[Bf-committers] Preliminary Design (render api)
Aaron Moore
two.a.ron at gmail.com
Wed Jun 27 23:57:51 CEST 2007
> One thing to be aware of; Objects are not a linear list in a Scene, but
> instead more like a tree (an object can be a vertex-duplicator of
> groups which has objects etc).
> Such instancing (duplicators, groups) happen with single commands in
> Blender now. You cannot get-next or get-prev this.
I do not see why, on principle, the scene must be accessed in a
hierarchical fashion _for rendering_. For the renderer, two types of
data exist: instanced and non-instanced. All duplicators and groups
can be simplified down to collections of object instances which can be
traversed in list fashion. The multiple transformations which go from
world>group>object or from world>duplicator>instance can be collapsed
producing a single, simple interface for working with all of these
structures. This is how I see it.
What do you mean they happen with "single commands." Why would this
affect my above analysis?
> I would look starting with a call that makes a list of all
> render-objects (instanciation, groups, duplicators). This is
> blender-specific, and exporters then don't have to worry about our
> weird features. Instancing information you can store at this stage too.

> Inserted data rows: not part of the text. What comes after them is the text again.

(** The flow a code names in a tenant: its own, or the shared one it has not replaced. *)
Definition namedIn (s : St) (tenantID : string) (f : Flow) : Prop :=
  f ∈ db_flows s ∧
  (Flow_TenantID f = tenantID ∨
   Flow_IsShared f = true ∧ ∀ g, g ∈ db_flows s → Flow_Code g = Flow_Code f → Flow_TenantID g ≠ tenantID).
Lemma pickStartFlow_spec tenantID l acc :
  match pickStartFlow tenantID l acc with
  | None => l = [] ∧ acc = None
  | Some f => f ∈ l ∧ Flow_TenantID f = tenantID ∨
      (∀ g, g ∈ l → Flow_TenantID g ≠ tenantID) ∧ (f ∈ l ∨ l = [] ∧ acc = Some f)
  end.
Proof.
  revert acc. induction l as [|x l IH]; intros acc; cbn.
  { destruct acc; [right|done]. split; [by intros ? ?%elem_of_nil|by right]. }
  destruct (Flow_TenantID x ==? tenantID) eqn:Hx.
  - apply bool_decide_eq_true in Hx. left. split; [apply list_elem_of_here|done].
  - apply bool_decide_eq_false in Hx. specialize (IH (Some x)).
    destruct (pickStartFlow tenantID l (Some x)) as [f|]; [|by destruct IH].
    destruct IH as [[Hf Ht]|[Hno Hf]]; [left; split; [set_solver|done]|].
    right. split; [intros g [->|Hg]%elem_of_cons; auto|]. left. destruct Hf as [Hf|[-> [= ->]]]; set_solver.
Qed.
Lemma elem_of_startFlows s tenantID code f :
  f ∈ tselect (λ f, (Flow_Code f ==? code) && ((Flow_TenantID f ==? tenantID) || Flow_IsShared f)) (db_flows s) ↔
  f ∈ db_flows s ∧ Flow_Code f = code ∧ (Flow_TenantID f = tenantID ∨ Flow_IsShared f = true).
Proof. rewrite elem_of_tselect, andb_true_iff, orb_true_iff, !bool_decide_eq_true. tauto. Qed.
Lemma same_flow s f g :
  tidy s → f ∈ db_flows s → g ∈ db_flows s → Flow_Code f = Flow_Code g →
  Flow_TenantID f = Flow_TenantID g ∨ Flow_IsShared f = true ∧ Flow_IsShared g = true → f = g.
Proof.
  intros [_ _ Hc Hs _ _] [i Hi]%list_elem_of_lookup [j Hj]%list_elem_of_lookup Hcode [Ht|[Sf Sg]].
  - assert (i = j) as ->; [|congruence]. eapply (NoDup_lookup _ i j (flowKey f) Hc); rewrite list_lookup_fmap.
    + by rewrite Hi.
    + rewrite Hj. cbn. unfold flowKey. by rewrite Ht, Hcode.
  - assert (i = j) as ->; [|congruence].
    eapply (NoDup_omap_lookup sharedCode _ i j f g (Flow_Code f) Hs Hi Hj); unfold sharedCode.
    + by rewrite Sf.
    + by rewrite Sg, Hcode.
Qed.
Lemma FindStartFlow_spec s tenantID code f s' :
  tidy s →
  FindStartFlow tenantID code s = Ok (f, s') ↔ s' = s ∧ Flow_Code f = code ∧ namedIn s tenantID f.
Proof.
  intros Htidy. unfold FindStartFlow. rewrite gets_seq.
  pose proof (pickStartFlow_spec tenantID (tselect (λ f, (Flow_Code f ==? code)
    && ((Flow_TenantID f ==? tenantID) || Flow_IsShared f)) (db_flows s)) None) as Hpick.
  destruct (pickStartFlow tenantID _ None) as [g|].
  - assert (Flow_Code g = code ∧ namedIn s tenantID g) as [Hg Hn].
    { destruct Hpick as [[Hg Ht]|[Hno [Hg|[_ [=]]]]]; pose proof Hg as (Hin & Hcode & Hor)%elem_of_startFlows.
      - split; [done|]. split; [done|by left].
      - split; [done|]. split; [done|]. right. split; [destruct Hor; [by destruct (Hno g)|done]|].
        intros x Hx Hc Hxt. apply (Hno x); [|done]. apply elem_of_startFlows. split_and!; [done|congruence|by left]. }
    split; [intros [= <- <-]; done|]. intros (-> & Hc & Hf). assert (g = f) as ->; [|reflexivity].
    destruct Hn as [Hgin Hg'], Hf as [Hfin Hf']. apply (same_flow s); try done; [congruence|].
    destruct Hg' as [Hg'|[Sg Hg']], Hf' as [Hf'|[Sf Hf']]; [left; congruence| | |by right].
    + by destruct (Hf' g Hgin ltac:(congruence)).
    + by destruct (Hg' f Hfin ltac:(congruence)).
  - split; [done|]. intros (_ & Hc & Hin & Hor). destruct Hpick as [Hnil _]. exfalso.
    apply (elem_of_nil f). rewrite <-Hnil. apply elem_of_startFlows. split_and!; [done|done|tauto].
Qed.
(** What the list considers, flow by flow. *)
Lemma elem_of_loadStartableFlows s tenantID keyword labels f :
  f ∈ loadStartableFlows s tenantID keyword labels ↔
  namedIn s tenantID f ∧ Flow_IsActive f = true ∧ applyIf keyword (sqlContains (Flow_Name f)) = true ∧
  labelsEqual labels f = true ∧
  ∃ v, v ∈ db_versions s ∧ FlowVersion_FlowID v = Flow_ID f ∧ FlowVersion_Status v = VersionPublished.
Proof.
  unfold loadStartableFlows. cbn zeta. set (flows := tselect (λ f, (_ || _) && _ && _ && _) (db_flows s)).
  set (sharedCodes := Flow_Code <$> List.filter _ flows). set (taken := list_to_set (Flow_Code <$> tselect _ _)).
  set (kept := List.filter (λ f, negb (_ && _)) flows).
  assert (f ∈ flows ↔ f ∈ db_flows s ∧ (Flow_TenantID f = tenantID ∨ Flow_IsShared f = true) ∧ Flow_IsActive f = true
    ∧ applyIf keyword (sqlContains (Flow_Name f)) = true ∧ labelsEqual labels f = true) as Hflows.
  { unfold flows. rewrite elem_of_tselect, !andb_true_iff, orb_true_iff, bool_decide_eq_true. tauto. }
  assert (f ∈ kept ↔ f ∈ flows ∧ (Flow_TenantID f ≠ tenantID → Flow_Code f ∉ taken)) as Hkept.
  { unfold kept. rewrite list_elem_of_In, List.filter_In, <-list_elem_of_In, negb_true_iff, andb_false_iff.
    rewrite negb_false_iff, bool_decide_eq_true, bool_decide_eq_false.
    destruct (decide (Flow_TenantID f = tenantID)); tauto. }
  assert (f ∈ flows → Flow_TenantID f ≠ tenantID → Flow_Code f ∉ taken ↔
    ∀ g, g ∈ db_flows s → Flow_Code g = Flow_Code f → Flow_TenantID g ≠ tenantID) as Htaken.
  { intros Hf Hown. assert (Flow_Code f ∈ sharedCodes) as Hshared.
    { apply list_elem_of_fmap_2, list_elem_of_In, List.filter_In. rewrite <-list_elem_of_In. split; [done|].
      by apply negb_true_iff, bool_decide_eq_false. }
    unfold taken. rewrite elem_of_list_to_set, list_elem_of_fmap. setoid_rewrite elem_of_tselect.
    setoid_rewrite andb_true_iff. setoid_rewrite bool_decide_eq_true. split.
    - intros Hno g Hg Hc Ht. apply Hno. exists g. by rewrite Hc.
    - intros Hno (g & Hc & [Ht _] & Hg). by apply (Hno g). }
  rewrite list_elem_of_In, List.filter_In, <-list_elem_of_In, bool_decide_eq_true.
  unfold loadPublishedFlowIDs, namedIn. rewrite elem_of_list_to_set, list_elem_of_fmap. setoid_rewrite elem_of_tselect.
  setoid_rewrite andb_true_iff. setoid_rewrite bool_decide_eq_true. split.
  - intros [Hk (v & Hv & [_ Hp] & Hin)]. apply Hkept in Hk as [Hf Hno]. pose proof Hf as (? & Hor & ? & ? & ?)%Hflows.
    split_and!; try done; [|by exists v]. destruct (decide (Flow_TenantID f = tenantID)); [by left|right].
    split; [tauto|]. by apply Htaken, Hno.
  - intros ([Hin Hor] & ? & ? & ? & v & Hv & Hvf & Hp). assert (f ∈ kept) as Hk.
    { apply Hkept. assert (f ∈ flows) as Hf by (apply Hflows; tauto). split; [done|]. intros Hown.
      apply Htaken; [done|done|]. tauto. }
    split; [done|]. exists v. split_and!; [done| |done|done]. rewrite Hvf. by apply list_elem_of_fmap_2.
Qed.
Lemma GetStartForm_spec s code applicant caller tenantID x :
  tidy s → ResolveWriteTenant caller "" = Ok tenantID →
  (∃ form, GetStartFormHandler_Handle code applicant caller s = Ok (form, s) ∧ StartForm_FlowID form = x) ↔
  ∃ f, Flow_ID f = x ∧ Flow_Code f = code ∧ namedIn s tenantID f ∧ Flow_IsActive f = true ∧
    admission s tenantID applicant f = Ok true ∧
    ∃ v, v ∈ db_versions s ∧ FlowVersion_FlowID v = Flow_ID f ∧ FlowVersion_Status v = VersionPublished.
Proof.
  intros Htidy Ht. unfold GetStartFormHandler_Handle. rewrite Ht. split.
  - intros (form & Hrun & Hx). rewrite (read_seq _ _ s tenantID) in Hrun by done. step Hrun as f s1 Ef.
    apply FindStartFlow_spec in Ef as (-> & Hc & Hn); [|done]. apply throwIf_seq in Hrun as [Ha%negb_false_iff Hrun].
    step Hrun as ok s2 Eok. apply throwIf_seq in Hrun as [->%negb_false_iff Hrun].
    apply CheckInitiationPermission_spec in Eok as [-> Hadm]. apply orThrow_seq in Hrun as (v & Hv & Hrun).
    injection Hrun as <-. exists f. split_and!; try done. apply tfirst_Some in Hv as [Hv Hm].
    apply andb_true_iff in Hm as [?%bool_decide_eq_true ?%bool_decide_eq_true]. by exists v.
  - intros (f & Hx & Hc & Hn & Ha & Hadm & w & Hw & Hwf & Hwp).
    destruct (tfirst (λ v, (FlowVersion_FlowID v ==? Flow_ID f) && (FlowVersion_Status v ==? VersionPublished))
      (db_versions s)) as [v|] eqn:Hv.
    2:{ rewrite tfirst_None in Hv. specialize (Hv w Hw). by rewrite Hwf, Hwp, !bool_decide_eq_true_2 in Hv. }
    eexists. split.
    + rewrite (read_seq _ _ s tenantID) by done. rewrite (read_seq _ _ s f) by (by apply FindStartFlow_spec).
      apply throwIf_seq. split; [by apply negb_false_iff|].
      rewrite (read_seq _ _ s true) by (by apply CheckInitiationPermission_spec). apply throwIf_seq. split; [done|].
      apply orThrow_seq. exists v. split; [done|reflexivity].
    + done.
Qed.
Definition availableQuery (q : FindAvailableFlowsQuery) (n : Z) : FindAvailableFlowsQuery :=
  Build_FindAvailableFlowsQuery (Build_Pageable n (Pageable_Size (faf_Pageable q))) (faf_UserID q)
    (faf_ApplicantDepartmentID q) (faf_Keyword q) (faf_Labels q) (faf_Caller q).
(** Once the list loads, all its pages are slices of one list of rows. *)
Lemma FindAvailableFlows_pages s q page s1 :
  FindAvailableFlowsHandler_Handle q s = Ok (page, s1) →
  let applicant := Build_UserInfo (faf_UserID q) "" (faf_ApplicantDepartmentID q) None in
  ∃ tenantID (ids : list string),
    ResolveWriteTenant (faf_Caller q) "" = Ok tenantID ∧
    (∀ x, x ∈ ids ↔ ∃ f, f ∈ loadStartableFlows s tenantID (faf_Keyword q) (faf_Labels q) ∧ Flow_ID f = x ∧
       admission s tenantID applicant f = Ok true) ∧
    let rows := orderByString Flow_Name (tselect (λ f, bool_decide (Flow_ID f ∈ ids)) (db_flows s)) in
    ∀ n, ∃ item page, FindAvailableFlowsHandler_Handle (availableQuery q n) s = Ok (page, s) ∧
      (∀ f, AvailableFlow_FlowID (item f) = Flow_ID f) ∧
      Page_Items page = Page_Items (newPage (Build_Pageable n (Pageable_Size (faf_Pageable q))) rows item).
Proof.
  intros Hrun applicant. unfold FindAvailableFlowsHandler_Handle in Hrun.
  destruct (ResolveWriteTenant (faf_Caller q) "") as [tenantID|e] eqn:Ht; [|done].
  rewrite (read_seq _ _ s tenantID), gets_seq in Hrun by done. step Hrun as ids s2 Eids. clear Hrun.
  unfold InitiableFlowIDs in Eids. rewrite gets_seq in Eids. apply liftR_Ok in Eids as [Eids ->].
  exists tenantID, ids. split; [done|]. split; [by eapply initiableLoop_spec|].
  intros rows n. unfold FindAvailableFlowsHandler_Handle. cbn [availableQuery faf_Caller faf_UserID faf_Pageable
    faf_ApplicantDepartmentID faf_Keyword faf_Labels]. rewrite Ht.
  destruct (length ids =? 0)%nat eqn:Hlen.
  - apply Nat.eqb_eq, length_zero_iff_nil in Hlen as ->. exists (availableFlow ∅). eexists. split_and!; [|done|].
    + rewrite (read_seq _ _ s tenantID), gets_seq by done. rewrite (read_seq _ _ s []); [reflexivity|].
      unfold InitiableFlowIDs. rewrite gets_seq. unfold liftR. by rewrite Eids.
    + cbn [Page_New Page_Items newPage]. assert (rows = []) as ->; [|by unfold applyPageable; rewrite drop_nil, take_nil].
      unfold rows. rewrite (proj2 (tselect_nil _ _)); [done|]. intros r _. apply bool_decide_eq_false.
      by intros ?%elem_of_nil.
  - eexists. eexists. split_and!.
    + rewrite (read_seq _ _ s tenantID), gets_seq by done. rewrite (read_seq _ _ s ids).
      * rewrite Hlen. reflexivity.
      * unfold InitiableFlowIDs. rewrite gets_seq. unfold liftR. by rewrite Eids.
    + shelve.
    + reflexivity.
  Unshelve. done.
Qed.
End startable.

> (Note; this only for objects, not render geometry)
On principle the API shouldn't make the user do things that it can do.
*How* an object is instanced is not necessary information for a
renderer. I suggest abstracting this away.
> > Also, keep in mind that I've written this from an exporter's point of
> > view. The interface needs to be independent of the implementation.
>
> Maybe, but the exporter is firstmost a Blender exporter, and this same
> API should be used for the internal render too!
The API's job is to give _any_ renderer the information it needs from
the blender database. Making internal-renderer-specific functions in
the API undermines the whole idea, which is to provide the same access
to everyone.
> > // returns transformations from local coordinates to
> > // whatever coordinates we are currently in
> > void get_location( void *object, location[3], bool invert )
> > void get_rotation( void *object, rotation[3], bool invert )
> > void get_size( void *object, size[3], bool invert )
>
> Why you think this works? Blender won't work this way.
> You need to work exclusively with 4x4 matrix transforms.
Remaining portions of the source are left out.